Redis keys are binary safe, this means that you can use any binary sequence as key, from a string like “foo” to the content of a JPEG file. The empty string is also a valid key. The maximum allowed key size is 512 MB.
A few rules:
- very long keys are not a good idea
- very short keys are not a good idea
- try to stick with a schema
Key Expiration
Key expiration lets you set a timeout for a key, also known as “time to live”, or “TTL”. When the time to live elapses, the key is automatically destroyed.
Key expiration can be set both using seconds or milliseconds precision. However, the expire time resolution is always 1 millisecond. Information about expires are replicated and persisted on disk, the time virtually passes when your Redis server remains stopped (this means that Redis saves the date at which a key will expire).
Keys in a Redis database are stored in a hash table (the keyspace), and they point to the related data structure. We don’t save the TTL value in the key, because in those cases where the expiration is not required (especially when Redis is not used as a cache), there would be a memory overhead. Because of this, the TTL for volatile keys is stored in a secondary hash table, usually smaller than the main dictionary. This secondary hash table stores the pointer to the key, and the key points to the TTL value. The expiration mechanism works as follows:
- passive expiration, when a key is accessed, Redis checks if the key exists and if it is expired. If expired, the key is removed and nil returned. However, this is not enough, because there may exist keys that are no longer accessed by clients.
- active expiration, this happens by random sampling. Keys are not sorted by expiration time and the strategy to find a suitable candidate for expiration is sampling the secondary hash table.
The original approach, (before Redis 6) was simply to remove those keys sampled by an algorithm and with expired TTL. The problem with this approach is that as the loop of sampling and deleting the keys progresses, it reaches fewer keys having an expired TTL, which is resource-intensive and does not produce a relevant number of evictions, causing the random sampling to waste CPU cycles. Because of this, the algorithm would stop sampling when the good candidates for eviction fell below a configurable threshold, set to the default of 25%. Meaning that in the worst case, 25% of the keys may be logically expired but still using memory.

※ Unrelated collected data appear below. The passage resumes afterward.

(** ** Stalling *)

Lemma stall_at_node_ok c node distance h :
  query_inv c distance h -> (node < n)%N ->
  exists b h', StallAtNode g dir node distance h = Some (b, h') /\ heap_wf X c h' /\ queue h' = queue h /\
    (b = true -> ~ optimal node distance).
Proof.
  intros Hinv Hnode. unfold StallAtNode. destruct (sadj_range g node g_wf Hnode) as (r & -> & HF). cbn [mbind option_bind].
  assert (forall e, e ∈ sadj g node -> e ∈ sadj g node) as Hsub by done. revert HF Hsub. generalize (sadj g node) at 1 2.
  intros l HF. induction HF as [|i e r l [Hi _] HF IH] in h, Hinv |- *; intros Hsub.
  { exists false, h. split_and!; [done|exact (si_wf _ _ _ Hinv)|done|done]. }
  cbn [stall_scan]. unfold sg_GetEdgeData, sg_GetTarget. rewrite Hi. cbn [mbind option_bind].
  assert (e ∈ sadj g node) as He by (apply Hsub; by left).
  assert (forall x, x ∈ l -> x ∈ sadj g node) as Hsub' by (intros x Hx; apply Hsub; by right).
  destruct (g_weights node e Hnode He) as [Ht Hw].
  rewrite against_flip. destruct (with_direction (negb dir) (e_data e)) eqn:Hdir; [|by apply IH].
  destruct (was_inserted_ok X c h (e_target e) (si_wf _ _ _ Hinv)) as (h1 & -> & Hwf1 & Hq1); [by apply X_nodes|].
  cbn [mbind option_bind].
  assert (query_inv c distance h1) as Hinv1 by (by apply (query_inv_queue _ _ h)).
  case_bool_decide as Hins.
  2:{ destruct (IH h1 Hinv1 Hsub') as (b & h' & Hrun & Hwf' & Hq' & Hb). exists b, h'. split_and!; [done|done|by rewrite Hq'|done]. }
  destruct Hins as [[[k d] q] Eq].
  destruct (get_key_ok c h1 (e_target e) k d q Hwf1) as (h2 & -> & Hwf2 & Hq2); [by rewrite Hq1|]. cbn [mbind option_bind].
  destruct (si_keys _ _ _ Hinv _ _ _ _ Eq) as [_ Hkey].
  pose proof (bounded _ _ Hkey). pose proof (up_key_low _ _ Hkey). rewrite iadd_Some by lia. cbn [mbind option_bind].
  assert (query_inv c distance h2) as Hinv2 by (by apply (query_inv_queue _ _ h1)). case_ltb.
  - exists true, h2. split_and!; [done|done|by rewrite Hq2|]. intros _ [_ Hopt].
    assert (key_ok node (k + qd_distance (e_data e))) as Hk.
    { replace (qd_distance (e_data e)) with (Z.of_N (Z.to_N (qd_distance (e_data e)))) by lia.
      apply (key_within (e_target e)); [by apply up_key_sound|]. by apply against_sound, edge_arc. }
    apply Hopt in Hk. lia.
  - destruct (IH h2 Hinv2 Hsub') as (b & h' & Hrun & Hwf' & Hq' & Hb). exists b, h'.
    split_and!; [done|done|by rewrite Hq', Hq2|done].
Qed.

Lemma stall_or_relax_ok c node distance h :
  query_inv c distance h -> (node < n)%N -> up_key node distance -> settled h !! node = Some distance ->
  exists h', stall_or_relax g dir node distance h = Some h' /\ query_inv c distance h' /\ grows h h' /\
    relaxed_at h' node distance.
Proof.
  intros Hinv Hnode Hkey Hset. unfold stall_or_relax.
  destruct (stall_at_node_ok c node distance h Hinv Hnode) as (b & h1 & -> & Hwf1 & Hq1 & Hb). cbn [mbind option_bind].
  assert (query_inv c distance h1) as Hinv1 by (by apply (query_inv_queue _ _ h)). destruct b.
  - exists h1. split_and!; [done|done|by apply grows_eq|]. intros Hopt. by destruct (Hb eq_refl).
  - destruct (relax_outgoing_ok c node distance h1 Hinv1 Hnode Hkey) as (h2 & -> & Hinv2 & Hg2 & Hr2);
      [unfold settled; by rewrite Hq1|].
    exists h2. split_and!; [done|done|eapply grows_trans; [by apply grows_eq|done]|]. intros _. exact Hr2.
Qed.

(** ** Settling *)

Lemma delete_min_inv c delta h :
  query_inv c delta h -> Empty h = false ->
  exists node k d h', DeleteMin h = Some (node, h') /\ query_inv c k h' /\ queue h !! node = Some (k, d, true) /\
    queue h' = <[node := (k, d, false)]> (queue h) /\ (delta <= k)%Z.
Proof.
  intros [Hwf Hks Hrem Hque Hst Hpar] Hne.
  destruct (delete_min_ok X c h Hwf Hne) as (v & k & d & h' & Hrun & _ & Hwf' & Hq & Hmin & Hq').
  exists v, k, d, h'. split_and!; [done| |done|done|by eapply Hque]. constructor; [done|..]; rewrite Hq'.
  - intros u k' d' q' [[<- [= <- _ _]]|[Hm Hn]]%lookup_insert_Some; by eapply Hks.
  - intros u k' d' [[_ [= <- _]]|[Hm Hn]]%lookup_insert_Some; [lia|]. transitivity delta; [by eapply Hrem|by eapply Hque].
  - intros u k' d' [[_ [=]]|[Hm Hn]]%lookup_insert_Some. by eapply Hmin.
  - intros s k0 Hs. destruct (Hst s k0 Hs) as (k' & d' & q' & Hs' & Hle). destruct (decide (s = v)) as [->|Hsv].
    + exists k, d, false. rewrite lookup_insert_eq. split; [done|]. rewrite Hq in Hs'. by injection Hs' as <- _ _.
    + exists k', d', q'. by rewrite lookup_insert_ne.
  - intros u k' d' q' Hu. assert (parent_ok h u k' d') as [Hs|(kp & dp & w & Hp & Hrest)].
    { apply lookup_insert_Some in Hu as [[<- [= <- <- _]]|[_ Hu]]; by eapply Hpar. }
    + by left.
    + right. exists kp, dp, w. split; [|done]. rewrite Hq', lookup_insert_ne; [done|]. intros Heq. subst v. congruence.
Qed.

Lemma settled_insert h h' node k d :
  queue h' = <[node := (k, d, false)]> (queue h) -> settled h' = <[node := k]> (settled h).
Proof using Type.
  intros Hq. unfold settled. rewrite Hq. apply map_eq. intros u. rewrite lookup_omap.
  destruct (decide (u = node)) as [->|Hne]; [by rewrite !lookup_insert_eq|].
  rewrite !lookup_insert_ne by done. by rewrite lookup_omap.
Qed.

Lemma reached_settle h h' node k d v kv :
  queue h !! node = Some (k, d, true) -> queue h' = <[node := (k, d, false)]> (queue h) ->
  reached h v kv -> reached h' v kv.
Proof.
  intros Hq Hq' (k' & d' & q' & Hv & Hle). unfold reached. rewrite Hq'. destruct (decide (v = node)) as [->|Hne].
  - exists k, d, false. rewrite lookup_insert_eq. split; [done|]. rewrite Hq in Hv. by injection Hv as <- _ _.
  - exists k', d', q'. by rewrite lookup_insert_ne.
Qed.

(** One step of a search that acts on [t] when a node is settled. *)
Lemma step_ok c delta h :
  query_inv c delta h -> relaxed h -> Empty h = false ->
  exists node k h1 h2 h3, DeleteMin h = Some (node, h1) /\ GetKey node h1 = Some (k, h2) /\
    stall_or_relax g dir node k h2 = Some h3 /\ query_inv c k h3 /\ relaxed h3 /\
    settled h !! node = None /\ settled h3 = <[node := k]> (settled h) /\ (node < n)%N /\ up_key node k.
Proof.
  intros Hinv Hrel Hne. destruct (delete_min_inv c delta h Hinv Hne) as (v & k & d & h1 & Hdel & Hinv1 & Hq & Hq1 & Hk).
  assert (queue h1 !! v = Some (k, d, false)) as Hv1 by (by rewrite Hq1, lookup_insert_eq).
  destruct (get_key_ok c h1 v k d false (si_wf _ _ _ Hinv1) Hv1) as (h2 & Hkey & Hwf2 & Hq2).
  destruct (si_keys _ _ _ Hinv1 v k d false Hv1) as [Hvn Hup].
  assert (settled h2 = <[v := k]> (settled h)) as Hs2 by (eapply settled_insert; by rewrite Hq2).
  destruct (stall_or_relax_ok c v k h2) as (h3 & Hrun & Hinv3 & Hg3 & Hrel3); [by apply (query_inv_queue _ _ h1)|done|done|by rewrite Hs2, lookup_insert_eq|].
  exists v, k, h1, h2, h3.
  split_and!; [done|done|done|done| | |by rewrite (proj1 Hg3)|done|done].
  - intros u ku Hu. rewrite (proj1 Hg3), Hs2 in Hu. apply lookup_insert_Some in Hu as [[<- <-]|[Hne' Hu]]; [done|].
    intros Hopt x w Hx. eapply reached_grows; [done|]. eapply (reached_settle h h2); [exact Hq|by rewrite Hq2|]. by eapply Hrel.
  - destruct (settled h !! v) as [k'|] eqn:E; [|done]. apply settled_lookup in E as [d' E]. rewrite Hq in E. done.
Qed.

An improvement has been added to Redis 6 to reduce the amount of hidden memory, that is, the memory allocated for expired keys that the previous implementation would not deallocate. The improvement consists of the introduction of a radix tree in addition to the secondary hash. With the introduction of the radix tree, the information about expiration times of the samples is capitalized and achieves a reduction of hidden memory allocated. This solution helps drop the 25% hidden keys without big design changes and also reduces the amount of used memory.
Refer to the Redis configuration file to learn more about the configuration of this algorithm using the paramter active-expire-effort, which configures the tolerance to the expired keys still present in the system. As a general rule, when sizing a system in which keys have a TTL set, hidden memory must be taken into account and memory pressure tested accordingly.

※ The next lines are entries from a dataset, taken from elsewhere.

Lemma insert_starts_ok c h l :
  heap_wf X c h -> queue h = ∅ -> NoDup l.*1 -> Forall (fun s => (s.1 < nodes)%N /\ (0 <= s.2 <= M)%Z) l ->
  exists h', fold_m insert_start h l = Some h' /\ heap_wf X c h' /\
    forall v, queue h' !! v = (fun k => (k, MkHeapData v, true)) <$> (start_map l !! v).
Proof.
  intros Hwf Hq Hnd HF.
  destruct (fold_m_ind insert_start (fun pre h' => heap_wf X c h' /\
    forall v, queue h' !! v = (fun k => (k, MkHeapData v, true)) <$> (start_map (reverse pre) !! v)) l h) as (h' & Hrun & Hwf' & Hq').
  - split; [done|]. intros v. by rewrite Hq, lookup_empty.
  - intros pre [v w] post h1 Hl [Hwf1 Hq1]. rewrite Hl in HF, Hnd. apply Forall_app in HF as [HFp HF].
    apply Forall_cons in HF as [[Hv Hw] _]. simpl in Hv, Hw.
    destruct (sign_ok w Hw) as [Hs Hmin]. unfold insert_start. simpl. rewrite Hs. cbn [mbind option_bind].
    rewrite fmap_app, fmap_cons, NoDup_app in Hnd. destruct Hnd as (_ & Hnin & _).
    assert (start_map (reverse pre) !! v = None) as Hnone.
    { apply not_elem_of_list_to_map_1. rewrite <- list_fmap_compose. intros [[v' w'] [Hv' Hin]]%list_elem_of_fmap.
      simpl in Hv'. subst v'. rewrite elem_of_reverse in Hin. apply (Hnin v); [|by left].
      apply list_elem_of_fmap. by exists (v, w'). }
    assert (queue h1 !! v = None) as Hqv by (by rewrite Hq1, Hnone).
    destruct (insert_ok X c h1 v (sg * w) (MkHeapData v) Hwf1) as (h2 & Hins & Hwf2 & Hq2); [by apply X_nodes|done|done| |].
    { rewrite <- (size_queue X c h1 Hwf1), <- size_dom. assert (dom (queue h1) ⊆ X) as Hsub.
      { intros u Hu. apply elem_of_dom in Hu as [x Hx]. rewrite Hq1 in Hx. apply X_nodes.
        destruct (start_map (reverse pre) !! u) as [k|] eqn:Eu; [|done]. apply elem_of_list_to_map_2 in Eu.
        apply list_elem_of_fmap in Eu as [[u' w'] [[= -> _] Hin]]. rewrite elem_of_reverse in Hin.
        rewrite Forall_forall in HFp. by destruct (HFp _ Hin). }
      apply subseteq_size in Hsub. lia. }
    exists h2. split; [done|]. split; [done|]. intros u. rewrite Hq2, reverse_snoc. unfold start_map at 1. simpl.
    destruct (decide (u = v)) as [->|Hne]; [by rewrite !lookup_insert_eq|]. rewrite !lookup_insert_ne by done. apply Hq1.
  - exists h'. split; [done|]. split; [done|]. intros v. rewrite Hq'. f_equal.
    unfold start_map. rewrite fmap_reverse.
    rewrite (list_to_map_proper (reverse (prod_map id (Z.mul sg) <$> l)) (prod_map id (Z.mul sg) <$> l)); [done| |apply reverse_Permutation].
    rewrite fmap_reverse, <- list_fmap_compose, reverse_Permutation. exact Hnd.
Qed.
End insert.

(** ** Least values *)

(** A value that is at most the least element of a set, and not below all of
    them, is the least element. *)
Lemma least_attained (P : Z -> Prop) x :
  (forall s, P s -> (0 <= s)%Z) -> (forall s, P s -> (forall s', P s' -> (s <= s')%Z) -> (x <= s)%Z /\ (s < INT_MAX)%Z) ->
  (x = INT_MAX \/ exists s, P s /\ (s <= x)%Z) ->
  x = INT_MAX /\ (forall s, ~ P s) \/ P x /\ forall s, P s -> (x <= s)%Z.
Proof.
  intros Hpos Hleast Hx.
  assert (forall m s, P s -> (Z.to_nat s <= m)%nat -> ~ ((s < x)%Z \/ x = INT_MAX)) as Hno.
  { induction m as [|m IH]; intros s Hs Hm Hbad; destruct (Hleast s Hs) as [Hle Hlt]; try lia.
    - intros s' Hs'. pose proof (Hpos s' Hs'). lia.
    - intros s' Hs'. destruct (decide (s <= s')%Z) as [|Hnot]; [done|]. exfalso. apply (IH s' Hs'); [|lia].
      pose proof (Hpos s' Hs'). lia. }
  destruct (decide (x = INT_MAX)) as [Heq|Hne].
  - left. split; [done|]. intros s Hs. eapply (Hno _ s Hs); [reflexivity|by right].
  - right. destruct Hx as [?|(s0 & Hs0 & Hle)]; [done|].
    assert (forall s, P s -> (x <= s)%Z) as Hall.
    { intros s Hs. destruct (decide (x <= s)%Z) as [|Hlt]; [done|]. exfalso. eapply (Hno _ s Hs); [reflexivity|left; lia]. }
    split; [|done]. pose proof (Hall s0 Hs0). replace x with s0 by lia. done.
Qed.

why does my replica have a different number of keys its master instance?
If you use keys with limited time to live this is normal behavior. This is what happens:
- the primary generates an RDB file on the first synchronization with the replica
- the RDB file will not include keys already expired in the primary but which are still in memory
- these keys are still in memory of the Redis primary, even if logically expired. While these keys are not logically part of the dataset, they are accounted for in the INFO output and in the DBSIZE command
- when the replica reads the RDB file generated by the primary, this set of keys will not be loaded
Because of this, it’s common for users with many expired keys to see fewer keys in the replicas. However, logically, the primary and replica will have the same content.